Nominees hail from countries across the globe, focused on animals both iconic and unique, from primates and elephants to marine mammals and birds. The Winner of the Prize receives an unrestricted $250,000 cash award while five remaining Finalists will each receive $10,000.
Internationally renowned professional conservationists and local representatives make up a Nominating Committee and Jury who will select six Finalists and determine a Winner, respectively. These selected conservationists will then be honored at the next Indianapolis Prize Gala presented by Cummins Inc., to be held Sept. 12, 2020.
In alphabetical order, the Nominees for the 2020 Indianapolis Prize are:
Bala Amarasekaran (Tacugama Chimpanzee Sanctuary) — Founder of the Tacugama Chimpanzee Sanctuary, where more than 100 critically endangered, orphaned chimpanzees are cared for in Sierra Leone, home to the third largest population of the great apes in West Africa. His work with governments and local communities ensures the long-term survival of chimps and their forest habitat.
Purnima Devi Barman, Ph.D. (Aaranyak Biodiversity Conservation Society) — Renowned environmentalist focused on efforts to conserve greater adjutant storks — the most endangered stork species in India; credited with creating a campaign to ensure the survival of the birds and bring pride to villages that are home to the species, changing an opinion that once viewed the birds as a bad omen.
Caroline Blanvillain, Ph.D. (Société d’Ornithologie de Polynésie) — Champion for the avian biodiversity of French Polynesia.
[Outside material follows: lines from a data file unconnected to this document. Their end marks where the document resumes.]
Definition rt_mb_send (mb value : Z) : K (progress Z (Z * Z)) := rt_mb_send_wait mb value 0.

(** Behind the loop of [rt_mb_recv]: a mail is taken. *)
Definition mb_take (mb : ptr) : K (Z * option Z) :=
  value ← mb_load mb;
  upd_mb mb (fun x => set_mb_out_offset (next_offset (mb_size x) (mb_out_offset x)) x);;
  upd_mb mb (fun x => set_mb_entry (u16 (mb_entry x - 1)) x);;
  e ← tlist_isempty (LSender mb);
  if e : bool then mret (RT_EOK, Some value)
  else rt_ipc_list_resume (LSender mb);; rt_schedule;; mret (RT_EOK, Some value).

Definition mb_recv_loop (mb thread timeout tick_delta : Z) : K (progress (Z * option Z) (Z * Z)) :=
  x ← get_mb mb;
  if mb_entry x =? 0 then
    upd_thread thread (set_th_error RT_EOK);;
    if timeout =? 0 then
      upd_thread thread (set_th_error (- RT_ETIMEOUT));; mret (Done (- RT_ETIMEOUT, None))
    else
      RT_DEBUG_IN_THREAD_CONTEXT;;
      rt_ipc_list_suspend (LSuspend mb) thread (mb_flag x);;
      tick_delta ← (if 0 <? timeout then
                      now ← rt_tick_get; start_thread_timer thread timeout;; mret now
                    else mret tick_delta);
      rt_schedule;;
      mret (Blocked (timeout, tick_delta))
  else r ← mb_take mb; mret (Done r).

Definition rt_mb_recv (mb timeout : Z) : K (progress (Z * option Z) (Z * Z)) :=
  nonnull mb;;
  thread ← rt_thread_self;
  x ← get_mb mb;
  if (mb_entry x =? 0) && (timeout =? 0) then mret (Done (- RT_ETIMEOUT, None))
  else mb_recv_loop mb thread timeout 0.
Definition rt_mb_recv_resume (mb thread timeout tick_delta : Z) : K (progress (Z * option Z) (Z * Z)) :=
  th ← get_thread thread;
  if negb (th_error th =? RT_EOK) then mret (Done (th_error th, None))
  else
    timeout ← remaining_timeout timeout tick_delta;
    mb_recv_loop mb thread timeout tick_delta.

Definition rt_mb_control (mb cmd arg : Z) : K Z :=
  nonnull mb;;
  if cmd =? RT_IPC_CMD_RESET then
    rt_ipc_list_resume_all (LSuspend mb);;
    rt_ipc_list_resume_all (LSender mb);;
    upd_mb mb (set_mb_entry 0);;
    upd_mb mb (set_mb_in_offset 0);;
    upd_mb mb (set_mb_out_offset 0);;
    rt_schedule;;
    mret RT_EOK
  else mret (- RT_ERROR).

(** ** The circular buffer is a queue *)

(** The buffer has [mb_entry] mails from [mb_out_offset] on, and ends at [mb_in_offset]. *)
Record ring_ok (x : rt_mailbox) : Prop := {
  rk_size : 0 < mb_size x < 2 ^ 16;
  rk_len : length (mb_msgs x) = Z.to_nat (mb_size x);
  rk_entry : 0 <= mb_entry x <= mb_size x;
  rk_out : 0 <= mb_out_offset x < mb_size x;
  rk_in : mb_in_offset x = (mb_out_offset x + mb_entry x) mod mb_size x
}.

(** The mails, oldest first *)
Definition mail_at (x : rt_mailbox) (i : nat) : Z :=
  nth (Z.to_nat ((mb_out_offset x + Z.of_nat i) mod mb_size x)) (mb_msgs x) 0.
Definition mails (x : rt_mailbox) : list Z := mail_at x <$> seq 0 (Z.to_nat (mb_entry x)).

Lemma wrap_mod a size : 0 < size -> 0 <= a < 2 * size -> a mod size = if a <? size then a else a - size.
Proof.
  intros Hs Ha. destruct (Z.ltb_spec a size); [apply Z.mod_small; lia|].
  rewrite <- (Z.mod_small (a - size) size) by lia. rewrite <- (Z.mod_add (a - size) 1 size) by lia. f_equal. lia.
Qed.

Lemma next_offset_mod size o : 0 < size < 2 ^ 16 -> 0 <= o < size -> next_offset size o = (o + 1) mod size.
Proof.
  intros Hs Ho. unfold next_offset. rewrite uwrap_small by lia. rewrite wrap_mod by lia.
  destruct (Z.leb_spec size (o + 1)), (Z.ltb_spec (o + 1) size); lia.
Qed.

(** Storing a mail behind the last one *)
Definition pushed (v : Z) (x : rt_mailbox) : rt_mailbox :=
  set_mb_entry (mb_entry x + 1) (set_mb_in_offset (next_offset (mb_size x) (mb_in_offset x))
    (set_mb_msgs (<[Z.to_nat (mb_in_offset x) := v]> (mb_msgs x)) x)).

Lemma pushed_ok v x : ring_ok x -> mb_entry x < mb_size x -> ring_ok (pushed v x).
Proof.
  intros [R1 R2 R3 R4 R5] He. assert (0 <= mb_in_offset x < mb_size x) as Hin.
  { rewrite R5. apply Z.mod_pos_bound. lia. }
  split; simpl; [done|by rewrite length_insert|lia|done|].
  rewrite next_offset_mod, R5, Z.add_mod_idemp_l by lia. f_equal. lia.
Qed.

Lemma mails_pushed v x : ring_ok x -> mb_entry x < mb_size x -> mails (pushed v x) = mails x ++ [v].
Proof.
  intros [R1 R2 R3 R4 R5] He. unfold mails. simpl.
  replace (Z.to_nat (mb_entry x + 1)) with (Z.to_nat (mb_entry x) + 1)%nat by lia.
  rewrite seq_app, fmap_app. simpl. f_equal.
  - apply list_fmap_ext. intros k i Hi. apply lookup_seq in Hi as [-> Hk]. unfold mail_at. simpl.
    rewrite !nth_lookup. rewrite list_lookup_insert_ne; [done|]. rewrite R5, !wrap_mod by lia.
    destruct (Z.ltb_spec (mb_out_offset x + mb_entry x) (mb_size x)),
      (Z.ltb_spec (mb_out_offset x + Z.of_nat k) (mb_size x)); lia.
  - unfold mail_at. simpl. rewrite Z2Nat.id, <- R5 by lia. rewrite nth_lookup, list_lookup_insert_eq; [done|].
    rewrite R2. pose proof (Z.mod_pos_bound (mb_out_offset x + mb_entry x) (mb_size x)). lia.
Qed.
Her work to protect the Tahiti monarch, the most critically endangered of the native bird species, also improved the safeguards for other threatened wildlife in the archipelago and has benefited whole island ecosystems.
Dee Boersma, Ph.D. (University of Washington; Ecosystem Sentinels) — Conservationist studying the effects of environmental change on Galápagos penguins, has provided science on the species for nearly 50 years, constructing nests and developing marine protected areas. Her work with Magellanic penguins over three decades includes championing efforts against harvesting, habitat loss and oil pollution in Argentina while training students in conservation. Finalist for the 2016 and 2018 Indianapolis Prize.
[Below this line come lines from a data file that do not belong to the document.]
(** A change of links keeps every message. *)
Lemma relink_bytes x x' t a b :
  mq_nodes x' = relink t a (mq_nodes x) -> msg_bytes x' b = msg_bytes x b.
Proof.
  intros E. unfold msg_bytes. rewrite E. unfold relink. rewrite lookup_alter.
  case_decide; [subst; by destruct (mq_nodes x !! b)|done].
Qed.

Lemma relink_nodes nodes t a b (P : mq_message -> Prop) :
  (forall m m', msg_data m' = msg_data m -> P m -> P m') ->
  (exists m, nodes !! b = Some m /\ P m) -> exists m, relink t a nodes !! b = Some m /\ P m.
Proof.
  intros HP (m & E & Hm). unfold relink. destruct (decide (t = b)) as [->|]; [|rewrite lookup_alter_ne by done; eauto].
  rewrite lookup_alter_eq, E. exists (mk_msg a (msg_data m)). split; [done|]. by apply (HP m).
Qed.

Lemma relink_other nodes t a p l : chain nodes p l -> t ∉ l -> chain (relink t a nodes) p l.
Proof.
  intros Hc Ht. destruct (nodes !! t) as [m|] eqn:E; [rewrite (relink_insert _ _ _ _ E); by apply chain_other|].
  unfold relink. by rewrite alter_id by (intros x Hx; congruence).
Qed.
Christophe Boesch, Ph.D. (Max Planck Institute of Evolutionary Anthropology; Wild Chimpanzee Foundation) — Primatologist dedicated to providing alternatives to bush meat and applying new technology to great ape conservation, decreasing strain on wild chimpanzee populations.
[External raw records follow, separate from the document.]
(** one call of [rt_thread_idle_excute] does not do all the cleanups: a static thread
    on top of the defunct list (its cleanup function, if any, leaving the kernel alone)
    ends the function, and the threads behind it stay on the list. *)
Theorem idle_stops_at_static_thread cleanup s t u rest th fuel :
  kinv ∅ s -> rt_interrupt_nest s = 0 -> tlists s !!! LDefunct = t :: u :: rest -> threads s !! t = Some th ->
  is_static th = true -> (forall x, cleanup (th_cleanup th) t x = Ok tt x) ->
  exists s', rt_thread_idle_excute cleanup (S (S fuel)) s = Ok tt s' /\ tlists s' !!! LDefunct = u :: rest /\
    threads s' = threads s.
Proof.
  intros Hk Hn El E Hs Hc. eexists. split; [by eapply rt_thread_idle_excute_static|]. simpl.
  rewrite Abs.lookup_remove, El. split; [|done]. apply list_del_head. rewrite <- El. apply Hk.
Qed.

End clock.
Sheila Bolin (The Regal Swan Foundation, Inc.) — Advocate for swans worldwide through conservation, research, veterinary medicine and education. President and CEO of the Regal Swan Foundation, Inc., author of habitat and care books, and member of IUCN’s Swan Specialist Group.
Richard Bonham (Big Life Foundation Kenya) — Leader of Big Life Foundation, protecting elephants, black rhinos and lions in the Greater Amboseli ecosystem. Alongside Maasai field staff and rangers, he has led the arrest of thousands of wildlife crime suspects, confiscated more than two tons of ivory from the illegal market over the last two years and implements innovative solutions to reduce human-wildlife conflict, like crop-protection fencing.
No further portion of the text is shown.